The insurance sector is changing faster than British summertime weather – staying ahead of evolving claims trends, therefore, becomes a business imperative
By Editor Katie Scott
Speaking to Sabre Insurance’s chief executive Geoff Carter earlier this week – following the firm’s publication of its half year financial results – he told me the level of change within the general insurance market at the moment is “astonishing”.
Alone, the FCA’s pricing reforms within the home and motor sectors, or the Motor Insurers’ Bureau (MIB) and Ministry of Justice’s (MoJ) Official Injury Claim portal launch would have each created a landslide of change respectively, requiring insurance firms to knuckle down and make adjustments.
However, insurers, brokers and suppliers are not only having to navigate and implement a hefty stack of regulatory changes all at one time, but they are also having to do so amid the fluctuations of an unprecedented global pandemic and – to quote the now well-hated phrase – a ‘new normal’.
And – to top it all off – claims trends are evolving and adapting at pace, meaning that insurance firms must stay on their toes in order to both survive and successfully serve customers.
Chatting to Gallagher Bassett’s UK technical director Andy Sewell on the topic of non-motor claims trends, he raised a red flag around employers’ and public liability cases, for example.
He explained: “At this moment in time, the small claims track for employers’ liability and public liability cases remains at £1,000.
“It was originally intended for those claims for the limit to rise to £2,000 at the same time as the motor limit for applicable claims, outside of vulnerable [customers’] and children’s cases, [increased] to £5,000.
“That was supposed to happen at the same time but because it hasn’t, there is now a real incentive for organisations to look to hunt and potentially farm claims.”
He also predicted a “bubbling of Covid-related claims” due to “the largest claimant pot of all time of people that have been infected with Covid, with organisations set up to look to try and claim compensation for that”.
A trend that Gallagher Bassett is “particularly wary of”, however, is “the law of unintended consequences with the rise in homeworking” brought about by the onset of the Covid-19 pandemic and social distancing measures.
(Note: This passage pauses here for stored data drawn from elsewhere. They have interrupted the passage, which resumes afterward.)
(** * Further properties of the engine and of its caller *)

(** ** Required fields *)

Lemma validateRequiredFields_appends clientsData workersData tasksData :
  appends (validateRequiredFields clientsData workersData tasksData) tt
    (flat_map (fun client =>
       map (missingClientField client) (missingClientFields client))
       clientsData
     ++ flat_map (fun worker =>
          map (missingWorkerField worker) (missingWorkerFields worker))
          workersData
     ++ flat_map (fun task =>
          map (missingTaskField task) (missingTaskFields task)) tasksData).
Proof.
  unfold validateRequiredFields.
  eapply appends_bind; [|eapply appends_bind].
  - apply appends_forEach. intros client _.
    unfold missingClientFields. rewrite <- flat_map_when.
    apply appends_forEach. intros field _.
    apply appends_when. intros _. apply appends_push.
  - apply appends_forEach. intros worker _.
    unfold missingWorkerFields. rewrite <- flat_map_when.
    apply appends_forEach. intros field _.
    apply appends_when. intros _. apply appends_push.
  - apply appends_forEach. intros task _.
    unfold missingTaskFields. rewrite <- flat_map_when.
    apply appends_forEach. intros field _.
    apply appends_when. intros _. apply appends_push.
Qed.

Lemma present_truthy o : present o <-> Js.truthy o = true.
Proof.
  unfold present, Js.truthy. destruct o as [s|].
  - rewrite negb_true_iff, String.eqb_neq. naive_solver.
  - naive_solver.
Qed.

Lemma ofString_falsy o : falsy (ofString o) = negb (Js.truthy o).
Proof. destruct o; simpl; by rewrite ?negb_involutive. Qed.
(** * detectron2/export/caffe2_inference.py

    A shallow embedding of the two adapters of
    [detectron2/export/caffe2_inference.py]: [ProtobufModel], which drives a
    caffe2 net inside a named workspace, and [ProtobufDetectionModel], which
    wraps it with the input and output conversions of a detection model.

    The caffe2 engine is an external collaborator.  Its workspace API is
    modelled as operations on an explicit process state (named workspaces of
    blobs, registered nets, a trace of the calls made); what the engine
    computes when it runs a net is left abstract in the class [Engine]. *)

From Stdlib Require Import ZArith Lia.
From stdpp Require Import gmap strings list fin_maps.

Local Open Scope Z_scope.
Local Open Scope string_scope.
Local Open Scope list_scope.

(** ** Python values and exceptions *)

(** The exceptions the modelled code can raise or let through.  [KeyError] is
    Python's subclass of [LookupError]; [UnicodeDecodeError] is a subclass of
    [ValueError]. *)
Inductive exn :=
| AssertionError
| TypeError (msg : string)
| AttributeError (msg : string)
| RuntimeError (msg : string)
| KeyError (key : string)
| UnicodeDecodeError
| OtherError (msg : string).

Definition is_LookupError (e : exn) : bool :=
  match e with KeyError _ => true | _ => false end.

Definition is_RuntimeError (e : exn) : bool :=
  match e with RuntimeError _ => true | _ => false end.

Inductive result (A : Type) :=
| Return (a : A)
| Raise (e : exn).
Arguments Return {A} a.
Arguments Raise {A} e.

Definition returns {A} (r : result A) : bool :=
  match r with Return _ => true | Raise _ => false end.
(* ===== verification/_CoqProject ===== *)
-Q . S2P
Prelude.v
PyDecimal.v
PyFloat.v
PyValues.v
TaxEngine.v
SqlWhere.v
StateMachines.v
FeePolicy.v
MerchantLedger.v
RazorpayLedgers.v
RouteSafety.v
Refunds.v
Payouts.v
Accounting.v
RefreshTokens.v
PyRegex.v
Disputes.v
Webhooks.v
RequestSecurity.v
Permissions.v
RouteTransfers.v
RouteMoney.v
Orders.v
OrderBilling.v
OrderHistory.v
DineIn.v
TableBilling.v
DineInAccess.v
TableMoney.v
PaymentEvents.v
PaymentFlow.v
PaymentIntents.v
Inventory.v
InventoryMoves.v
InventoryStock.v
InventoryOrders.v
InventoryMirror.v
InventoryBatches.v
InventoryTransfers.v
InventoryCases.v
Lemma at_scale_up s t d n : s <= t → at_scale s d n → at_scale t d (n * 10 ^ (t - s)).
Proof.
  intros Hst H. set (k := Z.max (- dexp d) t).
  rewrite (at_scale_shift s d n k) in H by lia. rewrite (at_scale_shift _ _ _ k) by lia.
  rewrite H. replace (k - s) with ((t - s) + (k - t)) by lia.
  rewrite (pow10_split (t - s)) by lia. lia.
Qed.

Lemma at_scale_int s n : 0 <= s → at_scale s (d_int n) (n * 10 ^ s).
Proof. intros. rewrite <-(Z.sub_0_r s) at 2. apply at_scale_up; [lia|]. by apply at_scale_Dec. Qed.

(** Comparisons read the integers. *)
Lemma dcompare_at_scale s a b n m :
  at_scale s a n → at_scale s b m → dcompare a b = (n ?= m).
Proof.
  intros Ha Hb. unfold dcompare. set (e := Z.min (dexp a) (dexp b)).
  set (k := Z.max (- e) s).
  rewrite (at_scale_shift s a n k) in Ha by lia.
  rewrite (at_scale_shift s b m k) in Hb by lia.
  rewrite (Zmult_compare_compat_r (coef a * _) _ (10 ^ (e + k)))
    by (apply Z.lt_gt, pow10_pos; lia).
  rewrite <-!Z.mul_assoc, <-!pow10_split by lia.
  replace (dexp a - e + (e + k)) with (dexp a + k) by lia.
  replace (dexp b - e + (e + k)) with (dexp b + k) by lia.
  rewrite Ha, Hb. symmetry. apply Zmult_compare_compat_r, Z.lt_gt, pow10_pos. lia.
Qed.

Lemma dltb_at_scale s a b n m :
  at_scale s a n → at_scale s b m → dltb a b = (n <? m).
Proof. intros Ha Hb. unfold dltb, Z.ltb. by rewrite (dcompare_at_scale s a b n m). Qed.

Lemma dleb_at_scale s a b n m :
  at_scale s a n → at_scale s b m → dleb a b = (n <=? m).
Proof. intros Ha Hb. unfold dleb, Z.leb. by rewrite (dcompare_at_scale s a b n m). Qed.

Lemma deqb_at_scale s a b n m :
  at_scale s a n → at_scale s b m → deqb a b = (n =? m).
Proof.
  intros Ha Hb. unfold deqb. rewrite (dcompare_at_scale s a b n m) by done.
  symmetry. apply Z.eqb_compare.
Qed.

Lemma dpos_at_scale s a n : at_scale s a n → dpos a = (0 <? n).
Proof. intros. apply (dltb_at_scale s); [by apply at_scale_zero|done]. Qed.

Lemma dmax_at_scale s a b n m :
  at_scale s a n → at_scale s b m → at_scale s (dmax a b) (Z.max n m).
Proof.
  intros Ha Hb. unfold dmax. rewrite (dltb_at_scale s a b n m) by done.
  destruct (Z.ltb_spec n m); [rewrite Z.max_r by lia|rewrite Z.max_l by lia]; done.
Qed.
(** The [k]-digit decimals on either side of the positive float [n / d], the
    nearer one first; [p] is the position of the leading digit. *)
Definition candidates (n d p k : Z) : list decimal :=
  let u := p - k + 1 in
  let n' := n * 10 ^ Z.max 0 (- u) in
  let d' := d * 10 ^ Z.max 0 u in
  let lo := n' / d' in
  let r := n' mod d' in
  if (2 * r <? d') || ((2 * r =? d') && Z.even lo)
  then [Dec lo u; Dec (lo + 1) u] else [Dec (lo + 1) u; Dec lo u].

(** [Decimal(repr(f))]: the shortest decimal that reads back as [f], the
    closest one among the shortest. *)
Definition repr_pos (f : float64) : decimal :=
  let n := fmant f * 2 ^ Z.max 0 (fexp f) in
  let d := 2 ^ Z.max 0 (- fexp f) in
  let p := if d <=? n then ndigits (n / d) - 1 else - ndigits (d / n) - 1 in
  let try := fun pk => filter (λ c, feqb (of_decimal c) f = true) (candidates n d pk.1 pk.2) in
  let ks := map Z.of_nat (seq 1 17) in
  match ks ≫= (λ k, try (p + 1, k) ++ try (p, k)) with
  | c :: _ => c
  | [] => exact_decimal f
  end.

Definition repr_decimal (f : float64) : decimal :=
  if fmant f =? 0 then d_zero
  else if fmant f <? 0 then dneg (repr_pos (Float (- fmant f) (fexp f)))
  else repr_pos f.

(** ** Conversion error *)

Lemma pow2_pos k : 0 <= k → 0 < 2 ^ k.
Proof. intros. apply Z.pow_pos_nonneg; lia. Qed.

Lemma pow2_split a b : 0 <= a → 0 <= b → 2 ^ (a + b) = 2 ^ a * 2 ^ b.
Proof. intros. by apply Z.pow_add_r. Qed.

#[local] Ltac p2 :=
  solve [ lia | apply pow2_pos; lia | apply Z.pow_nonzero; lia
        | apply Z.lt_le_incl, pow2_pos; lia ].

(** [2^l <= a/d], cleared of denominators, and how it moves with [l]. *)
Definition pow2_le_ratio (l a d : Z) : Prop := d * 2 ^ Z.max 0 l <= a * 2 ^ Z.max 0 (- l).

Lemma pow2_le_ratio_shift l a d k :
  0 <= k → - l <= k → pow2_le_ratio l a d ↔ d * 2 ^ (l + k) <= a * 2 ^ k.
Proof.
  intros Hk Hl. unfold pow2_le_ratio. destruct (Z.le_ge_cases 0 l).
  - rewrite (Z.max_r 0 l), (Z.max_l 0 (- l)), Z.pow_0_r, Z.mul_1_r, (pow2_split l) by lia.
    rewrite Z.mul_assoc, <-Z.mul_le_mono_pos_r by p2. done.
  - rewrite (Z.max_l 0 l), (Z.max_r 0 (- l)), Z.pow_0_r, Z.mul_1_r by lia.
    replace (2 ^ k) with (2 ^ (- l) * 2 ^ (l + k))
      by (rewrite <-pow2_split by lia; f_equal; lia).
    rewrite Z.mul_assoc, <-Z.mul_le_mono_pos_r by p2. done.
Qed.

Lemma floor_log2_spec a d :
  0 < a → 0 < d →
  pow2_le_ratio (floor_log2 a d) a d ∧ ¬ pow2_le_ratio (floor_log2 a d + 1) a d.
Proof.
  intros Ha Hd. set (l := Z.log2 a - Z.log2 d).
  destruct (Z.log2_spec a Ha) as [Hal Hau]. destruct (Z.log2_spec d Hd) as [Hdl Hdu].
  pose proof (Z.log2_nonneg a). pose proof (Z.log2_nonneg d).
  set (k := Z.log2 d + 1).
  assert (pow2_le_ratio (l - 1) a d) as Hlow.
  { rewrite (pow2_le_ratio_shift _ _ _ k) by lia.
    replace (l - 1 + k) with (Z.log2 a) by lia.
    transitivity (2 ^ k * 2 ^ Z.log2 a); [apply Z.mul_le_mono_nonneg_r; [p2|unfold k; lia]|].
    rewrite Z.mul_comm. apply Z.mul_le_mono_nonneg_r; [p2|done]. }
  assert (¬ pow2_le_ratio (l + 1) a d) as Hhigh.
  { rewrite (pow2_le_ratio_shift _ _ _ k) by lia. apply Z.lt_nge.
    replace (l + 1 + k) with (Z.log2 a + 1 + 1) by lia.
    apply Z.lt_le_trans with (2 ^ Z.succ (Z.log2 a) * 2 ^ k).
    - apply Z.mul_lt_mono_pos_r; [p2|done].
    - rewrite <-pow2_split by lia.
      replace (Z.succ (Z.log2 a) + k) with (Z.log2 d + (Z.log2 a + 1 + 1)) by lia.
      rewrite pow2_split by lia. apply Z.mul_le_mono_nonneg_r; [p2|done]. }
  unfold floor_log2. fold l. destruct (Z.leb_spec (d * 2 ^ Z.max 0 l) (a * 2 ^ Z.max 0 (- l))) as [Hc|Hc].
  - done.
  - split; [done|]. replace (l - 1 + 1) with l by lia. by apply Z.lt_nge.
Qed.

(** What is used of the conversion: half-unit error, a full significand unless
    the exponent is the smallest, at most 53 bits. *)
Lemma of_ratio_spec n d :
  0 < n → 0 < d →
  let f := of_ratio n d in
  let N := n * 2 ^ Z.max 0 (- fexp f) in
  let D := d * 2 ^ Z.max 0 (fexp f) in
  0 < D ∧ 2 * Z.abs (fmant f * D - N) <= D ∧ 0 <= fmant f <= 2 ^ 53 ∧
  (2 ^ 52 * D <= N ∧ 2 ^ 52 <= fmant f ∨ fexp f = -1074) ∧ -1074 <= fexp f.
Proof.
  intros Hn Hd. unfold of_ratio. destruct (Z.eqb_spec n 0) as [|_]; [lia|].
  rewrite (Z.abs_eq n) by lia. destruct (floor_log2_spec n d Hn Hd) as [Hlo Hhi].
  set (l := floor_log2 n d) in *. set (e := Z.max (l - 52) (-1074)). cbn [fmant fexp].
  set (N := n * 2 ^ Z.max 0 (- e)). set (D := d * 2 ^ Z.max 0 e).
  assert (0 < D) as HD by (pose proof (pow2_pos (Z.max 0 e)); nia).
  assert (0 < N) as HN by (pose proof (pow2_pos (Z.max 0 (- e))); nia).
  pose proof (round_div_error ROUND_HALF_EVEN N D HD) as Herr.
  pose proof (round_div_nonneg ROUND_HALF_EVEN N D HD ltac:(lia)) as Hm0.
  set (m := round_div ROUND_HALF_EVEN N D) in *.
  assert (∀ j, 0 <= j → pow2_le_ratio (e + j) n d ↔ 2 ^ j * D <= N) as Hpow.
  { intros j Hj. rewrite (pow2_le_ratio_shift _ _ _ (Z.max 0 (- e))) by lia.
    unfold D, N. replace (e + j + Z.max 0 (- e)) with (j + Z.max 0 e) by lia.
    rewrite pow2_split, Z.mul_assoc, (Z.mul_comm d), <-Z.mul_assoc by lia. done. }
  assert (N < 2 ^ 53 * D) as Hup.
  { apply Z.lt_nge. rewrite <-Hpow by done. intros Hc. apply Hhi.
    rewrite (pow2_le_ratio_shift _ _ _ (Z.max 0 (- (l + 1)))) by lia.
    rewrite (pow2_le_ratio_shift _ _ _ (Z.max 0 (- (l + 1)))) in Hc by lia.
    etransitivity; [|exact Hc]. apply Z.mul_le_mono_nonneg_l; [lia|].
    apply Z.pow_le_mono_r; lia. }
  change (2 ^ 53) with 9007199254740992 in *. change (2 ^ 52) with 4503599627370496 in *.
  split; [done|]. split; [done|]. split; [nia|]. split; [|lia].
  destruct (Z.le_gt_cases (-1074) (l - 52)) as [Hl|Hl]; [left|right; lia].
  assert (e + 52 = l) as El by lia.
  assert (4503599627370496 * D <= N) as HL.
  { change 4503599627370496 with (2 ^ 52). apply Hpow; [done|]. by rewrite El. }
  split; [done|]. nia.
Qed.
(** Every line of a priced cart says what its price, its discount share and
    its rate make of it (the shares add up to the discount applied; CGST and
    SGST add up to the line's tax and differ by at most the odd paisa; an
    exclusive line is taxed at the clamped rate, half up), and the cart's tax
    totals are the sums over the lines. *)
Theorem cart_lines_taxed lines ns discount config rr :
  cart_input lines ns →
  ∃ b shares, compute_cart_tax lines discount config rr = Ok b ∧
    zsum shares = pz (ct_discount_amount b) ∧ length shares = length lines ∧
    Forall2 (line_means (gst_enabled config)) (zip (zip lines ns) shares) (ct_lines b) ∧
    pz (ct_cgst_amount b) = paise_sum (paise_when lr_cgst_amount) (ct_lines b) ∧
    pz (ct_sgst_amount b) = paise_sum (paise_when lr_sgst_amount) (ct_lines b) ∧
    pz (ct_total_tax b) = pz (ct_cgst_amount b) + pz (ct_sgst_amount b) ∧
    pz (ct_taxable_amount b) = paise_sum (paise_when lr_taxable_amount) (ct_lines b).
Proof.
  intros Hin. destruct (cart_spec lines ns discount config rr Hin) as (b & -> & []).
  destruct cb_lines0 as (shares & Hsum & Hlen & Hms). exists b, shares.
  destruct Hin as [Hl%Forall2_length _]. repeat (split; [done || lia|]). done.
Qed.

(** The allocation splits a discount exactly: the shares are whole paise,
    none exceeds its line, and they add up to the discount. *)
Theorem discount_allocated_exactly amounts ns disc D :
  paise_list amounts ns → at_scale 2 disc D → 0 <= D <= zsum ns →
  ∃ ds shares, _allocate_discount amounts disc = Ok ds ∧ Forall2 (at_scale 2) ds shares ∧
    zsum shares = D ∧ Forall2 (λ n s, 0 <= s <= n) ns shares.
Proof. apply allocate_discount_paise. Qed.

Lemma clamped_discount_at_scale sub x N d :
  at_scale 2 sub N → at_scale 2 x d →
  at_scale 2 (if dltb sub x then sub else x) (Z.min N d).
Proof.
  intros Hs Hx. rewrite (dltb_at_scale 2 _ _ _ _ Hs Hx).
  destruct (Z.ltb_spec N d); [by rewrite Z.min_l by lia|by rewrite Z.min_r by lia].
Qed.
Sewell is concerned here around the “health and safety aspect - repetitive strain injuries and other posture-based injury”.
He added that because these types of claims “are not subject to the increase in the small track claim limit, [they] become an attractive proposition for law firms to go after”.
Lastly, Sewell joined the dots between economic recessions, financial hardship and fraud.
The Covid-19 pandemic has undoubtedly taken a battering ram to the bank balances of many individuals and business alike, meaning fraud risks are an ever-present danger for the insurance sector – perhaps more so in today’s digital, post-pandemic landscape than ever before.
“Historically, you always see an uptick in fraudulent activity around property loss, arson, theft – both motor and non-motor – and that’s certainly something that we’ve seen an increase in,” he told me.
After ‘Freedom Day’ got the go ahead from prime minster Boris Johnson on 19 July 2021, these claims trends may all change again – Carter, for example, was keeping understandably tight-lipped about claims predictions for the second half of the year as realistically, we all now know how swiftly things can change.
Regardless, insurance businesses will need to keep their fingers on the pulse of claims activity – with all eyes currently on regulation requirements, the last thing the industry needs is an unexpected claims risk to slip through the net.